**Instructions for the task**
Starting with the line that mentions "(** Packing five", repeat each line verbatim until the entries end, both ends included.

(Exercise material begins)

(* ===== verification/TritByte.v ===== *)
(** * Trits packed into bytes

    Model of [common/trinary/trit_byte.c], five trits to a [byte_t] (a signed
    8-bit integer), with the lookup table that the default build uses
    ([NO_BYTES_TRITS_LUT] undefined). *)

From S2P Require Import Prelude Trits.

Definition BYTE_SPACE_SIZE : Z := 243.
Definition NUMBER_OF_TRITS_IN_A_BYTE : nat := 5.
Definition BYTE_VALUE_MAX : Z := 121.

(** Values are ordered like this: 0, 1, ..., 121, -121, ..., -2, -1. *)
Definition BYTES_TRITS_LUT : list (list Z) :=
   [[0; 0; 0; 0; 0]; [1; 0; 0; 0; 0]; [-1; 1; 0; 0; 0]; [0; 1; 0; 0; 0]; [1; 1; 0; 0; 0]; [-1; -1; 1; 0; 0];
    [0; -1; 1; 0; 0]; [1; -1; 1; 0; 0]; [-1; 0; 1; 0; 0]; [0; 0; 1; 0; 0]; [1; 0; 1; 0; 0]; [-1; 1; 1; 0; 0];
    [0; 1; 1; 0; 0]; [1; 1; 1; 0; 0]; [-1; -1; -1; 1; 0]; [0; -1; -1; 1; 0]; [1; -1; -1; 1; 0];
    [-1; 0; -1; 1; 0]; [0; 0; -1; 1; 0]; [1; 0; -1; 1; 0]; [-1; 1; -1; 1; 0]; [0; 1; -1; 1; 0];
    [1; 1; -1; 1; 0]; [-1; -1; 0; 1; 0]; [0; -1; 0; 1; 0]; [1; -1; 0; 1; 0]; [-1; 0; 0; 1; 0]; [0; 0; 0; 1; 0];
    [1; 0; 0; 1; 0]; [-1; 1; 0; 1; 0]; [0; 1; 0; 1; 0]; [1; 1; 0; 1; 0]; [-1; -1; 1; 1; 0]; [0; -1; 1; 1; 0];
    [1; -1; 1; 1; 0]; [-1; 0; 1; 1; 0]; [0; 0; 1; 1; 0]; [1; 0; 1; 1; 0]; [-1; 1; 1; 1; 0]; [0; 1; 1; 1; 0];
    [1; 1; 1; 1; 0]; [-1; -1; -1; -1; 1]; [0; -1; -1; -1; 1]; [1; -1; -1; -1; 1]; [-1; 0; -1; -1; 1];
    [0; 0; -1; -1; 1]; [1; 0; -1; -1; 1]; [-1; 1; -1; -1; 1]; [0; 1; -1; -1; 1]; [1; 1; -1; -1; 1];
    [-1; -1; 0; -1; 1]; [0; -1; 0; -1; 1]; [1; -1; 0; -1; 1]; [-1; 0; 0; -1; 1]; [0; 0; 0; -1; 1];
    [1; 0; 0; -1; 1]; [-1; 1; 0; -1; 1]; [0; 1; 0; -1; 1]; [1; 1; 0; -1; 1]; [-1; -1; 1; -1; 1];
    [0; -1; 1; -1; 1]; [1; -1; 1; -1; 1]; [-1; 0; 1; -1; 1]; [0; 0; 1; -1; 1]; [1; 0; 1; -1; 1];
    [-1; 1; 1; -1; 1]; [0; 1; 1; -1; 1]; [1; 1; 1; -1; 1]; [-1; -1; -1; 0; 1]; [0; -1; -1; 0; 1];
    [1; -1; -1; 0; 1]; [-1; 0; -1; 0; 1]; [0; 0; -1; 0; 1]; [1; 0; -1; 0; 1]; [-1; 1; -1; 0; 1];
    [0; 1; -1; 0; 1]; [1; 1; -1; 0; 1]; [-1; -1; 0; 0; 1]; [0; -1; 0; 0; 1]; [1; -1; 0; 0; 1];
    [-1; 0; 0; 0; 1]; [0; 0; 0; 0; 1]; [1; 0; 0; 0; 1]; [-1; 1; 0; 0; 1]; [0; 1; 0; 0; 1]; [1; 1; 0; 0; 1];
    [-1; -1; 1; 0; 1]; [0; -1; 1; 0; 1]; [1; -1; 1; 0; 1]; [-1; 0; 1; 0; 1]; [0; 0; 1; 0; 1]; [1; 0; 1; 0; 1];
    [-1; 1; 1; 0; 1]; [0; 1; 1; 0; 1]; [1; 1; 1; 0; 1]; [-1; -1; -1; 1; 1]; [0; -1; -1; 1; 1];
    [1; -1; -1; 1; 1]; [-1; 0; -1; 1; 1]; [0; 0; -1; 1; 1]; [1; 0; -1; 1; 1]; [-1; 1; -1; 1; 1];
    [0; 1; -1; 1; 1]; [1; 1; -1; 1; 1]; [-1; -1; 0; 1; 1]; [0; -1; 0; 1; 1]; [1; -1; 0; 1; 1];
    [-1; 0; 0; 1; 1]; [0; 0; 0; 1; 1]; [1; 0; 0; 1; 1]; [-1; 1; 0; 1; 1]; [0; 1; 0; 1; 1]; [1; 1; 0; 1; 1];
    [-1; -1; 1; 1; 1]; [0; -1; 1; 1; 1]; [1; -1; 1; 1; 1]; [-1; 0; 1; 1; 1]; [0; 0; 1; 1; 1]; [1; 0; 1; 1; 1];
    [-1; 1; 1; 1; 1]; [0; 1; 1; 1; 1]; [1; 1; 1; 1; 1]; [-1; -1; -1; -1; -1]; [0; -1; -1; -1; -1];
    [1; -1; -1; -1; -1]; [-1; 0; -1; -1; -1]; [0; 0; -1; -1; -1]; [1; 0; -1; -1; -1]; [-1; 1; -1; -1; -1];
    [0; 1; -1; -1; -1]; [1; 1; -1; -1; -1]; [-1; -1; 0; -1; -1]; [0; -1; 0; -1; -1]; [1; -1; 0; -1; -1];
    [-1; 0; 0; -1; -1]; [0; 0; 0; -1; -1]; [1; 0; 0; -1; -1]; [-1; 1; 0; -1; -1]; [0; 1; 0; -1; -1];
    [1; 1; 0; -1; -1]; [-1; -1; 1; -1; -1]; [0; -1; 1; -1; -1]; [1; -1; 1; -1; -1]; [-1; 0; 1; -1; -1];
    [0; 0; 1; -1; -1]; [1; 0; 1; -1; -1]; [-1; 1; 1; -1; -1]; [0; 1; 1; -1; -1]; [1; 1; 1; -1; -1];
    [-1; -1; -1; 0; -1]; [0; -1; -1; 0; -1]; [1; -1; -1; 0; -1]; [-1; 0; -1; 0; -1]; [0; 0; -1; 0; -1];
    [1; 0; -1; 0; -1]; [-1; 1; -1; 0; -1]; [0; 1; -1; 0; -1]; [1; 1; -1; 0; -1]; [-1; -1; 0; 0; -1];
    [0; -1; 0; 0; -1]; [1; -1; 0; 0; -1]; [-1; 0; 0; 0; -1]; [0; 0; 0; 0; -1]; [1; 0; 0; 0; -1];
    [-1; 1; 0; 0; -1]; [0; 1; 0; 0; -1]; [1; 1; 0; 0; -1]; [-1; -1; 1; 0; -1]; [0; -1; 1; 0; -1];
    [1; -1; 1; 0; -1]; [-1; 0; 1; 0; -1]; [0; 0; 1; 0; -1]; [1; 0; 1; 0; -1]; [-1; 1; 1; 0; -1];
    [0; 1; 1; 0; -1]; [1; 1; 1; 0; -1]; [-1; -1; -1; 1; -1]; [0; -1; -1; 1; -1]; [1; -1; -1; 1; -1];
    [-1; 0; -1; 1; -1]; [0; 0; -1; 1; -1]; [1; 0; -1; 1; -1]; [-1; 1; -1; 1; -1]; [0; 1; -1; 1; -1];
    [1; 1; -1; 1; -1]; [-1; -1; 0; 1; -1]; [0; -1; 0; 1; -1]; [1; -1; 0; 1; -1]; [-1; 0; 0; 1; -1];
    [0; 0; 0; 1; -1]; [1; 0; 0; 1; -1]; [-1; 1; 0; 1; -1]; [0; 1; 0; 1; -1]; [1; 1; 0; 1; -1];
    [-1; -1; 1; 1; -1]; [0; -1; 1; 1; -1]; [1; -1; 1; 1; -1]; [-1; 0; 1; 1; -1]; [0; 0; 1; 1; -1];
    [1; 0; 1; 1; -1]; [-1; 1; 1; 1; -1]; [0; 1; 1; 1; -1]; [1; 1; 1; 1; -1]; [-1; -1; -1; -1; 0];
    [0; -1; -1; -1; 0]; [1; -1; -1; -1; 0]; [-1; 0; -1; -1; 0]; [0; 0; -1; -1; 0]; [1; 0; -1; -1; 0];
    [-1; 1; -1; -1; 0]; [0; 1; -1; -1; 0]; [1; 1; -1; -1; 0]; [-1; -1; 0; -1; 0]; [0; -1; 0; -1; 0];
    [1; -1; 0; -1; 0]; [-1; 0; 0; -1; 0]; [0; 0; 0; -1; 0]; [1; 0; 0; -1; 0]; [-1; 1; 0; -1; 0];
    [0; 1; 0; -1; 0]; [1; 1; 0; -1; 0]; [-1; -1; 1; -1; 0]; [0; -1; 1; -1; 0]; [1; -1; 1; -1; 0];
    [-1; 0; 1; -1; 0]; [0; 0; 1; -1; 0]; [1; 0; 1; -1; 0]; [-1; 1; 1; -1; 0]; [0; 1; 1; -1; 0];
    [1; 1; 1; -1; 0]; [-1; -1; -1; 0; 0]; [0; -1; -1; 0; 0]; [1; -1; -1; 0; 0]; [-1; 0; -1; 0; 0];
    [0; 0; -1; 0; 0]; [1; 0; -1; 0; 0]; [-1; 1; -1; 0; 0]; [0; 1; -1; 0; 0]; [1; 1; -1; 0; 0];
    [-1; -1; 0; 0; 0]; [0; -1; 0; 0; 0]; [1; -1; 0; 0; 0]; [-1; 0; 0; 0; 0]].

(** [byte = byte * RADIX + trits[i]] from the last trit down to the first. *)
Definition trits_to_byte (trits : list Z) : Z :=
  foldr (fun t byte => i8 (byte * RADIX + t)) 0 trits.

Definition trits_to_bytes (trits : list Z) : list Z :=
  map trits_to_byte (chunks NUMBER_OF_TRITS_IN_A_BYTE trits).

(** The [num_trits] trits that are copied to the output. *)
Definition byte_to_trits (byte : Z) (num_trits : nat) : list Z :=
  if (num_trits =? 0)%nat then [] else
  take num_trits (lut_at [] BYTES_TRITS_LUT (if byte <? 0 then BYTE_SPACE_SIZE + byte else byte)).

(** [num_trits] trits in all, at most five from each byte.  The output beyond
    the trits of [bytes] is not written. *)
Fixpoint bytes_to_trits (bytes : list Z) (num_trits : nat) : list Z :=
  match bytes with
  | [] => []
  | byte :: bytes =>
      if (num_trits =? 0)%nat then [] else
      byte_to_trits byte (Nat.min num_trits NUMBER_OF_TRITS_IN_A_BYTE) ++
      bytes_to_trits bytes (num_trits - NUMBER_OF_TRITS_IN_A_BYTE)
  end.

(** * The table *)

Definition is_byte (b : Z) : Prop := -121 <= b <= 121.

#[global] Instance is_byte_dec b : Decision (is_byte b).
Proof. unfold is_byte. apply _. Defined.

Abbreviation bytes_ok := (Forall is_byte).

(** All 243 rows, checked by evaluation: the row of a byte is its five-trit
    balanced ternary notation. *)
Definition lut_row_correct (b : Z) : bool :=
  let row := byte_to_trits b 5 in
  bool_decide (trits_ok row) && (length row =? 5)%nat && (bal row =? b) && (trits_to_byte row =? b).

Lemma lut_rows_correct : forallb lut_row_correct (map (fun k => Z.of_nat k - 121) (seq 0 243)) = true.
Proof. vm_compute. reflexivity. Qed.

Lemma byte_row b : is_byte b ->
  trits_ok (byte_to_trits b 5) /\ length (byte_to_trits b 5) = 5%nat /\
  bal (byte_to_trits b 5) = b /\ trits_to_byte (byte_to_trits b 5) = b.
Proof.
  intros Hb. pose proof lut_rows_correct as H. rewrite forallb_forall in H.
  specialize (H b). unfold lut_row_correct in H.
  assert (In b (map (fun k => Z.of_nat k - 121) (seq 0 243))) as Hin.
  { apply in_map_iff. exists (Z.to_nat (b + 121)). unfold is_byte in Hb. split; [lia|].
    apply in_seq. lia. }
  apply H in Hin. rewrite !andb_true_iff, bool_decide_eq_true, Nat.eqb_eq, !Z.eqb_eq in Hin.
  by destruct Hin as [[[? ?] ?] ?].
Qed.

Lemma byte_to_trits_take b n : (n <= 5)%nat -> byte_to_trits b n = take n (byte_to_trits b 5).
Proof.
  intros Hn. unfold byte_to_trits. destruct n as [|n]; [done|]. cbn [Nat.eqb].
  rewrite take_take. f_equal. lia.
Qed.

Lemma trits_to_byte_spec ts : trits_ok ts -> (length ts <= 5)%nat ->
  trits_to_byte ts = bal ts /\ is_byte (bal ts).
Proof.
  intros Ht Hl. pose proof (bal_bound ts Ht) as Hb.
  assert (is_byte (bal ts)).
  { assert (3 ^ Z.of_nat (length ts) <= 3 ^ 5) by (apply Z.pow_le_mono_r; lia).
    change (3 ^ 5) with 243 in *. unfold is_byte. lia. }
  split; [|done]. clear Hb H. induction Ht as [|t ts Ht Hts IH]; [done|].
  simpl in Hl. cbn [trits_to_byte foldr bal]. fold (trits_to_byte ts). rewrite IH by lia.
  pose proof (bal_bound ts Hts) as Hb.
  assert (3 ^ Z.of_nat (length ts) <= 3 ^ 4) by (apply Z.pow_le_mono_r; lia).
  change (3 ^ 4) with 81 in *. unfold is_trit, RADIX in *. rewrite swrap_small by lia. lia.
Qed.

(** Reading back [length ts] trits of the byte that packs [ts] gives [ts]. *)
Lemma byte_trits_id ts : trits_ok ts -> (length ts <= 5)%nat ->
  byte_to_trits (trits_to_byte ts) (length ts) = ts.
Proof.
  intros Ht Hl. destruct (trits_to_byte_spec ts Ht Hl) as [-> Hb].
  destruct (byte_row (bal ts) Hb) as (Hok & Hlen & Hbal & _).
  rewrite byte_to_trits_take by done.
  assert (byte_to_trits (bal ts) 5 = ts ++ replicate (5 - length ts) 0) as ->.
  { apply bal_inj; [done| |rewrite length_app, length_replicate; lia|].
    - apply Forall_app. split; [done|]. by apply Forall_replicate.
    - rewrite Hbal, bal_app, bal_replicate_0. lia. }
  by rewrite take_app_length.
Qed.

Lemma trits_to_bytes_unfold ts : ts <> [] ->
  trits_to_bytes ts = trits_to_byte (take 5 ts) :: trits_to_bytes (drop 5 ts).
Proof. intros. unfold trits_to_bytes. by rewrite chunks_unfold by (done || (cbv; lia)). Qed.

Lemma bytes_trits_id ts : trits_ok ts ->
  bytes_to_trits (trits_to_bytes ts) (length ts) = ts.
Proof.
  revert ts. apply (chunk_ind 5 (fun ts => trits_ok ts -> _ = ts)); [lia|done|].
  intros ts Hne IH Ht. rewrite trits_to_bytes_unfold by done. cbn [bytes_to_trits].
  destruct (Nat.eqb_spec (length ts) 0) as [E|_]; [by apply nil_length_inv in E|].
  rewrite length_drop in IH. unfold NUMBER_OF_TRITS_IN_A_BYTE in *.
  rewrite IH by (by apply Forall_drop).
  replace (Nat.min (length ts) 5) with (length (take 5 ts)) by (rewrite length_take; lia).
  rewrite byte_trits_id; [apply take_drop|by apply Forall_take|].
  rewrite length_take. lia.
Qed.

Lemma trits_bytes_id bs : bytes_ok bs ->
  let ts := bytes_to_trits bs (5 * length bs) in
  trits_ok ts /\ length ts = (5 * length bs)%nat /\ trits_to_bytes ts = bs.
Proof.
  induction 1 as [|b bs Hb _ IH]; [done|].
  cbn [bytes_to_trits length]. replace (5 * S (length bs) =? 0)%nat with false by (symmetry; apply Nat.eqb_neq; lia).
  unfold NUMBER_OF_TRITS_IN_A_BYTE.
  replace (Nat.min (5 * S (length bs)) 5) with 5%nat by lia.
  replace (5 * S (length bs) - 5)%nat with (5 * length bs)%nat by lia.
  destruct IH as (Hok & Hlen & E). destruct (byte_row b Hb) as (Hrow & Hrl & _ & Hval). cbv zeta.
  split_and!; [by apply Forall_app|rewrite length_app; lia|].
  rewrite trits_to_bytes_unfold by (intros Ez; apply (f_equal length) in Ez; rewrite length_app in Ez; simpl in Ez; lia).
  by rewrite take_app_length', drop_app_length', Hval, E.
Qed.

(** * Properties *)

(** Packing five trits to a byte loses nothing in either direction: any
    sequence of trits, whatever its length, is read back from its bytes, and
    every array of byte values in [-121..121] is what packing its trits gives;
    packed values are always in that range. *)
Theorem trits_bytes_roundtrip ts bs : trits_ok ts -> bytes_ok bs ->
  bytes_to_trits (trits_to_bytes ts) (length ts) = ts /\ bytes_ok (trits_to_bytes ts) /\
  trits_to_bytes (bytes_to_trits bs (5 * length bs)) = bs.
Proof.
  intros Ht Hb. split_and!; [by apply bytes_trits_id| |by apply trits_bytes_id].
  revert ts Ht. apply (chunk_ind 5 (fun ts => trits_ok ts -> bytes_ok (trits_to_bytes ts))); [lia|constructor|].
  intros ts Hne IH Ht. rewrite trits_to_bytes_unfold by done. constructor.
  - edestruct (trits_to_byte_spec (take 5 ts)) as [-> ?]; [by apply Forall_take| |done].
    rewrite length_take. lia.
  - apply IH. by apply Forall_drop.
Qed.

Lemma trits_bytes_roundtrip_witness :
  bytes_to_trits (trits_to_bytes [1; -1; 0; 0; 1; -1; -1]) 7 = [1; -1; 0; 0; 1; -1; -1] /\
  bytes_ok (trits_to_bytes [1; -1; 0; 0; 1; -1; -1]) /\
  trits_to_bytes (bytes_to_trits [-121; 77; 0] 15) = [-121; 77; 0].
Proof. apply (trits_bytes_roundtrip [1; -1; 0; 0; 1; -1; -1] [-121; 77; 0]); closed_decide. Defined.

(Exercise material ends)

**Answer to the exercise**
(** Packing five trits to a byte loses nothing in either direction: any
    sequence of trits, whatever its length, is read back from its bytes, and
    every array of byte values in [-121..121] is what packing its trits gives;
    packed values are always in that range. *)
Theorem trits_bytes_roundtrip ts bs : trits_ok ts -> bytes_ok bs ->
  bytes_to_trits (trits_to_bytes ts) (length ts) = ts /\ bytes_ok (trits_to_bytes ts) /\
  trits_to_bytes (bytes_to_trits bs (5 * length bs)) = bs.
Proof.
  intros Ht Hb. split_and!; [by apply bytes_trits_id| |by apply trits_bytes_id].
  revert ts Ht. apply (chunk_ind 5 (fun ts => trits_ok ts -> bytes_ok (trits_to_bytes ts))); [lia|constructor|].
  intros ts Hne IH Ht. rewrite trits_to_bytes_unfold by done. constructor.
  - edestruct (trits_to_byte_spec (take 5 ts)) as [-> ?]; [by apply Forall_take| |done].
    rewrite length_take. lia.
  - apply IH. by apply Forall_drop.
Qed.

Lemma trits_bytes_roundtrip_witness :
  bytes_to_trits (trits_to_bytes [1; -1; 0; 0; 1; -1; -1]) 7 = [1; -1; 0; 0; 1; -1; -1] /\
  bytes_ok (trits_to_bytes [1; -1; 0; 0; 1; -1; -1]) /\
  trits_to_bytes (bytes_to_trits [-121; 77; 0] 15) = [-121; 77; 0].
Proof. apply (trits_bytes_roundtrip [1; -1; 0; 0; 1; -1; -1] [-121; 77; 0]); closed_decide. Defined.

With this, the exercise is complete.